Collected data entries:
(** Lines 536-541: the first event of type Marriage. *)
Fixpoint find_child_marriage (event_ref_list : list EventRef.t)
    : result (option Event.t) :=
  match event_ref_list with
  | [] => mret None
  | event_ref :: rest =>
      event ← get_event_from_handle (db self) (EventRef.ref event_ref);
      if bool_decide (Event.get_type event = EventType.MARRIAGE)
      then mret (Some event)
      else find_child_marriage rest
  end.

(** Lines 551-594: the row naming the spouse. *)
Definition dump_child_spouse (family : Family.t) (mrg : option Event.t)
    (index families : Z) (spouse_id : handle) : result unit :=
  doc start_row ;;
  (if bool_decide (is_Some mrg) || bool_decide (index ≠ families)
   then doc (start_cell "FGR-TextChild1" 1)
   else doc (start_cell "FGR-TextChild2" 1)) ;;
  doc (start_paragraph "FGR-Normal") ;;
  doc end_paragraph ;;
  doc end_cell ;;
  doc (start_cell "FGR-TextContents" 1) ;;
  doc (start_paragraph "FGR-Normal") ;;
  doc (write_text (_tr "Spouse") None) ;;
  doc end_paragraph ;;
  doc end_cell ;;
  doc (start_cell "FGR-TextContentsEnd" 2) ;;
  doc (start_paragraph "FGR-Normal") ;;
  spouse ← get_person_from_handle (db self) spouse_id;
  let spouse_name := display self spouse in
  let spouse_name :=
    if gramps_ids self then
      match Person.get_gramps_id spouse with
      | Some gid => if nonempty gid then spouse_name +:+ " (" +:+ gid +:+ ")"
                    else spouse_name
      | None => spouse_name
      end
    else spouse_name in
  spouse_name ←
    (if incRelDates self then
       let birth_ref := Person.get_birth_ref spouse in
       birth ← ref_date birth_ref;
       let death_ref := Person.get_death_ref spouse in
       death ← ref_date death_ref;
       if bool_decide (is_Some birth_ref) || bool_decide (is_Some death_ref)
       then mret (spouse_name +:+ " (" +:+ birth +:+ " - " +:+ death +:+ ")")
       else mret spouse_name
     else mret spouse_name);
  let spouse_name :=
    if gramps_ids self then
      match Family.get_gramps_id family with
      | Some fid => if nonempty fid then spouse_name +:+ " (" +:+ fid +:+ ")"
                    else spouse_name
      | None => spouse_name
      end
    else spouse_name in
  let mark := get_person_mark gramps (db self) spouse in
  doc (write_text spouse_name mark) ;;
  doc end_paragraph ;;
  doc end_cell ;;
  doc end_row.

(** Lines 531-601: the body of the loop over the families of a child;
    it returns the counter [index]. *)
Definition dump_child_family (person_handle : handle) (families : Z)
    (index : Z) (family_handle : handle) : result Z :=
  let index := index + 1 in
  family ← get_family_from_handle (db self) family_handle;
  mrg ← find_child_marriage (Family.get_event_ref_list family);
  let spouse_id := spouse_of person_handle family in
  match present spouse_id with
  | Some spouse_id => dump_child_spouse family mrg index families spouse_id
  | None => mret tt
  end ;;
  when (bool_decide (is_Some mrg)) (
    let evtName := _tr "Marriage" in
    if bool_decide (index = families)
    then dump_child_event "FGR-TextChild2" evtName mrg
    else dump_child_event "FGR-TextChild1" evtName mrg) ;;
  mret index.

(** Lines 496-502: the text of the index cell. *)
Definition child_label (index : Z) (person : Person.t) : string :=
  let index_str := pretty index in
  match Person.get_gender person with
  | Person.MALE => index_str +:+ _tr "acronym for male|M"
  | Person.FEMALE => index_str +:+ _tr "acronym for female|F"
  | _ => percent (_tr "acronym for unknown|%dU") (pretty index)
  end.

Definition dump_child (index : Z) (person_handle : handle) : result unit :=
  person ← get_person_from_handle (db self) person_handle;
  let families := Z.of_nat (length (Person.get_family_handle_list person)) in
  let birth_ref := Person.get_birth_ref person in
  birth ← ref_event birth_ref;
  let death_ref := Person.get_death_ref person in
  death ← ref_event death_ref;
  spouse_count ←
    (if incChiMar self then
       for_fold (Person.get_family_handle_list person) 0
         (fun spouse_count family_handle =>
            family ← get_family_from_handle (db self) family_handle;
            let spouse_id := spouse_of person_handle family in
            if truthy spouse_id then mret (spouse_count + 1)
            else mret spouse_count)
     else mret 0);
  doc start_row ;;
  (if bool_decide (spouse_count ≠ 0) || missingInfo self
      || bool_decide (is_Some death) || bool_decide (is_Some birth)
   then doc (start_cell "FGR-TextChild1" 1)
   else doc (start_cell "FGR-TextChild2" 1)) ;;
  doc (start_paragraph "FGR-ChildText") ;;
  doc (write_text (child_label index person) None) ;;
  doc end_paragraph ;;
  doc end_cell ;;
  let name := display self person in
  let mark := get_person_mark gramps (db self) person in
  doc (start_cell "FGR-ChildName" 3) ;;
  doc (start_paragraph "FGR-ChildText") ;;
  doc (write_text name mark) ;;
  when (gramps_ids self) (
    doc (write_text (" (" +:+ str (Person.get_gramps_id person) +:+ ")")
           None)) ;;
  doc end_paragraph ;;
  doc end_cell ;;
  doc end_row ;;
  when (missingInfo self || bool_decide (is_Some birth)) (
    if bool_decide (spouse_count ≠ 0) || missingInfo self
       || bool_decide (is_Some death)
    then dump_child_event "FGR-TextChild1" (_tr "Birth") birth
    else dump_child_event "FGR-TextChild2" (_tr "Birth") birth) ;;
  when (missingInfo self || bool_decide (is_Some death)) (
    if bool_decide (spouse_count = 0) || negb (incChiMar self)
    then dump_child_event "FGR-TextChild2" (_tr "Death") death
    else dump_child_event "FGR-TextChild1" (_tr "Death") death) ;;
  when (incChiMar self) (
    for_fold (Person.get_family_handle_list person) 0
      (dump_child_family person_handle families) ;;
    mret tt).

(** Lines 638-641: the loop over the children, counting from [index]. *)
Definition dump_children (index : Z) (child_ref_list : list ChildRef.t)
    : result Z :=
  for_fold child_ref_list index (fun index child_ref =>
    dump_child index (ChildRef.ref child_ref) ;;
    mret (index + 1)).

(** The title of a family's section (lines 605-608). *)
Definition family_title (generation : Z) : string :=
  if recursive self && generations self
  then percent (_tr "Family Group Report - Generation %d")
         (pretty generation)
  else _tr "Family Group Report".
(** * Personal expense tracker: the storage, aggregation and form logic of
      [expense_tracker.py], embedded as pure functions over an explicit table.

    The program keeps one SQLite table [expenses] and talks to it through five
    parameterised statements; pandas derives three summaries from the listing.
    The table is modelled as the list of its rows together with the
    AUTOINCREMENT counter SQLite keeps in [sqlite_sequence]; a DataFrame is the
    list of its rows.

    Three things the program gets from its libraries are parameters of the
    development, so nothing below depends on how they are implemented:
    - the arithmetic of the REAL column [amount] ([zero], [add], [amount_leb]).
      The column holds binary64 numbers, whose addition rounds and is not
      associative: no theorem assumes a law of [add], and the statements about
      totals are checked at binary64 itself ([PrimFloat]);
    - SQLite's [date(X)], a text ['YYYY-MM-DD'] or NULL ([sqlite_date]);
    - pandas' [to_datetime] and Python's [str.strip]. *)

From Stdlib Require Import PrimFloat SpecFloat FloatOps.
From Stdlib Require Import ZArith Ascii String.
From stdpp Require Import base list sorting strings.
(** * rapina/parsers: the FII detail store (fiidb.go)

    A shallow embedding of [parsers/fiidb.go] and the properties of its three
    operations, [StoreFIIDetails], [CNPJ] and [SelectFIIDetails].

    Go strings are byte sequences: they are embedded as [string] (a list of
    8-bit [ascii]), so that [String.length] is Go's [len].  The database
    behind the [*sql.DB] handle is an explicit state that every operation
    threads; a call that would dereference a nil handle is a [Panic]. *)

From Stdlib Require Import List String Ascii Bool Arith NArith Lia.
Import ListNotations.
Open Scope string_scope.

(* ===================================================================== *)
(** * Go runtime: strings *)
(* ===================================================================== *)

Module strings.

(** [unicode.IsSpace]: the code points with the Unicode White_Space
    property.  In Latin-1 these are '\t', '\n', '\v', '\f', '\r', ' ',
    U+0085 (NEL) and U+00A0 (NBSP). *)
Definition White_Space : list N :=
  [ 0x09; 0x0A; 0x0B; 0x0C; 0x0D; 0x20; 0x85; 0xA0;
    0x1680;
    0x2000; 0x2001; 0x2002; 0x2003; 0x2004; 0x2005;
    0x2006; 0x2007; 0x2008; 0x2009; 0x200A;
    0x2028; 0x2029; 0x202F; 0x205F; 0x3000 ]%N.

(** [utf8.EncodeRune] for the Basic Multilingual Plane: the one valid
    UTF-8 encoding of a code point below U+10000. *)
Definition EncodeRune (r : N) : list N :=
  (if r <? 0x80 then [r]
   else if r <? 0x800 then
     [N.lor 0xC0 (N.shiftr r 6); N.lor 0x80 (N.land r 0x3F)]
   else
     [N.lor 0xE0 (N.shiftr r 12);
      N.lor 0x80 (N.land (N.shiftr r 6) 0x3F);
      N.lor 0x80 (N.land r 0x3F)])%N.

Definition space_encodings : list (list N) := map EncodeRune White_Space.

Fixpoint strip_prefix (p : list N) (s : list ascii) : option (list ascii) :=
  match p, s with
  | [], _ => Some s
  | k :: p', c :: s' =>
      if (N_of_ascii c =? k)%N then strip_prefix p' s' else None
  | _ :: _, [] => None
  end.

Fixpoint strip_any (ps : list (list N)) (s : list ascii)
  : option (list ascii) :=
  match ps with
  | [] => None
  | p :: ps' =>
      match strip_prefix p s with
      | Some r => Some r
      | None => strip_any ps' s
      end
  end.
(** * whisperGUI.py: a shallow embedding of the transcription front-end

    The development follows [src/whisperGUI.py].  Python values are
    embedded as follows.

    - [str] is [string]: the UTF-8 bytes of the text, which is also what
      the exporter writes to disk ([encoding="utf-8"]).
    - [int] is [Z].
    - a finite [float] is the rational it denotes ([Q]).  Truncating,
      comparing and printing a float are determined by that rational;
      an arithmetic operation rounds its exact result to the nearest
      float ([Py.float_round]).
    - [dict] is stdpp's [gmap] with string keys.
    - widgets, the message queue and the attributes of the
      [WhisperTranscriber] object are fields of records; everything the
      program does to the outside world (dialogs, log lines, threads,
      model loads, files) is recorded in a trace of events. *)

From Stdlib Require Import ZArith QArith Qround Qabs Qpower Qreduction Lqa.
From Stdlib Require Import Ascii String List Bool Lia.
From Stdlib Require Import DecimalString.
From stdpp Require Import base option gmap strings list.

Import ListNotations.
Local Open Scope Z_scope.
Local Open Scope string_scope.

(** ** Python built-ins used by the program *)

Module Py.

(** [str(n)] for an [int]. *)
Definition str_of_int (n : Z) : string :=
  NilZero.string_of_int (Z.to_int n).

Fixpoint zeros (n : nat) : string :=
  match n with
  | O => ""
  | S k => "0" ++ zeros k
  end.

(** [format(n, "0{w}d")]: decimal digits, zero-filled after the sign up
    to a minimum total width of [w]; never truncated. *)
Definition format_0d (w : nat) (n : Z) : string :=
  let ds := NilZero.string_of_uint (N.to_uint (Z.abs_N n)) in
  if (n <? 0)%Z
  then "-" ++ zeros (w - 1 - String.length ds) ++ ds
  else zeros (w - String.length ds) ++ ds.

(** [int(x)] for a float: truncation toward zero. *)
Definition int_of_float (x : Q) : Z :=
  Z.quot (Qnum x) (Z.pos (Qden x)).

(** Round a non-negative fraction [a / b] to the nearest integer, ties to
    even, as the correctly rounded float-to-decimal conversion does. *)
Definition round_half_even (a : Z) (b : positive) : Z :=
  let fl := a / Z.pos b in
  let r := a mod Z.pos b in
  match 2 * r ?= Z.pos b with
  | Lt => fl
  | Gt => fl + 1
  | Eq => if Z.even fl then fl else fl + 1
  end.

(** [format(x, ".{p}f")]: fixed notation with [p] digits after the
    point. *)
Definition format_f (p : nat) (x : Q) : string :=
  let scale := 10 ^ Z.of_nat p in
  let n := round_half_even (Z.abs (Qnum x) * scale) (Qden x) in
  let sign := if (Qnum x <? 0)%Z then "-" else "" in
  let ip := NilZero.string_of_uint (N.to_uint (Z.to_N (n / scale))) in
  match p with
  | O => sign ++ ip
  | _ => sign ++ ip ++ "." ++ format_0d p (n mod scale)
  end.

(** *** Floats

    A [float] is an IEEE 754 binary64 number: a mantissa of 53 bits, the
    last bit of the smallest numbers at [2^-1074].  An arithmetic
    operation gives its exact result rounded to the nearest float, ties
    to the even mantissa.  Results of magnitude [2^1024] and more, which
    are [inf] in Python, are outside the model. *)

Definition pow2 (e : Z) : Q := (2 ^ e)%Q.

(** The nearest whole number, ties to the even one. *)
Definition nearest_even (q : Q) : Z :=
  let f := Qfloor q in
  match (q - inject_Z f ?= 1 # 2)%Q with
  | Lt => f
  | Gt => f + 1
  | Eq => if Z.even f then f else f + 1
  end.

(** The exponent of the last mantissa bit of the floats next to [x]:
    [2^(e+52) <= |x| < 2^(e+53)], and [-1074] below that range. *)
Definition ulp_exponent (x : Q) : Z :=
  let e0 := Z.log2 (Z.abs (Qnum x)) - Z.log2 (Z.pos (Qden x)) - 53 in
  let e1 := if Qle_bool (pow2 (e0 + 53)) (Qabs x) then e0 + 1 else e0 in
  Z.max e1 (-1074).

(** The float nearest to [x], in lowest terms. *)
Definition float_round (x : Q) : Q :=
  let x := Qred x in
  let e := ulp_exponent x in
  Qred (inject_Z (nearest_even (x / pow2 e)) * pow2 e).

(** [x * y] and [x + y] for floats (an [int] operand is converted
    first, exactly for the small constants of the program). *)
Definition fmul (x y : Q) : Q := float_round (x * y).

Definition fadd (x y : Q) : Q := float_round (x + y).

(** [i / n] for two [int]s, [n] not zero: the correctly rounded
    quotient. *)
Definition truediv (i n : Z) : Q := float_round (inject_Z i / inject_Z n).

(** [needle in haystack] for strings. *)
Fixpoint contains (needle haystack : string) : bool :=
  String.prefix needle haystack ||
  match haystack with
  | EmptyString => false
  | String _ rest => contains needle rest
  end.

Fixpoint rev_string (s acc : string) : string :=
  match s with
  | EmptyString => acc
  | String c rest => rev_string rest (String c acc)
  end.

(** [s.endswith(suffix)]. *)
Definition endswith (s suffix : string) : bool :=
  String.prefix (rev_string suffix "") (rev_string s "").

(** The code points for which [str.isspace] holds, as UTF-8 byte
    sequences: U+0009..U+000D, U+001C..U+0020, U+0085, U+00A0, U+1680,
    U+2000..U+200A, U+2028, U+2029, U+202F, U+205F, U+3000. *)
Definition bytes (l : list nat) : string :=
  string_of_list_ascii (map ascii_of_nat l).

Definition whitespace : list string :=
  map bytes
    ([ [9]; [10]; [11]; [12]; [13]; [28]; [29]; [30]; [31]; [32];
       [194; 133]; [194; 160]; [225; 154; 128] ]
     ++ map (fun k => [226; 128; k])
          [128; 129; 130; 131; 132; 133; 134; 135; 136; 137; 138; 168; 169; 175]
     ++ [ [226; 129; 159]; [227; 128; 128] ])%nat%list.

(** Drop one leading white-space code point, if there is one. *)
Fixpoint drop_one (ws : list string) (s : string) : option string :=
  match ws with
  | [] => None
  | w :: ws' =>
      if String.prefix w s
      then Some (String.substring (String.length w)
                   (String.length s - String.length w) s)
      else drop_one ws' s
  end.

Fixpoint lstrip_fuel (fuel : nat) (s : string) : string :=
  match fuel with
  | O => s
  | S k =>
      match drop_one whitespace s with
      | Some s' => lstrip_fuel k s'
      | None => s
      end
  end.

(** [s.lstrip()]; every dropped code point shortens [s], so its length
    is fuel enough. *)
Definition lstrip (s : string) : string := lstrip_fuel (String.length s) s.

### PROBLEM TO WORK ON
Looking at the records above, return exactly the lines from the line with "(** The exponent" to the line with "let e0 := Z.log2", both ends included.

### YOUR SOLUTION
(** The exponent of the last mantissa bit of the floats next to [x]:
    [2^(e+52) <= |x| < 2^(e+53)], and [-1074] below that range. *)
Definition ulp_exponent (x : Q) : Z :=
  let e0 := Z.log2 (Z.abs (Qnum x)) - Z.log2 (Z.pos (Qden x)) - 53 in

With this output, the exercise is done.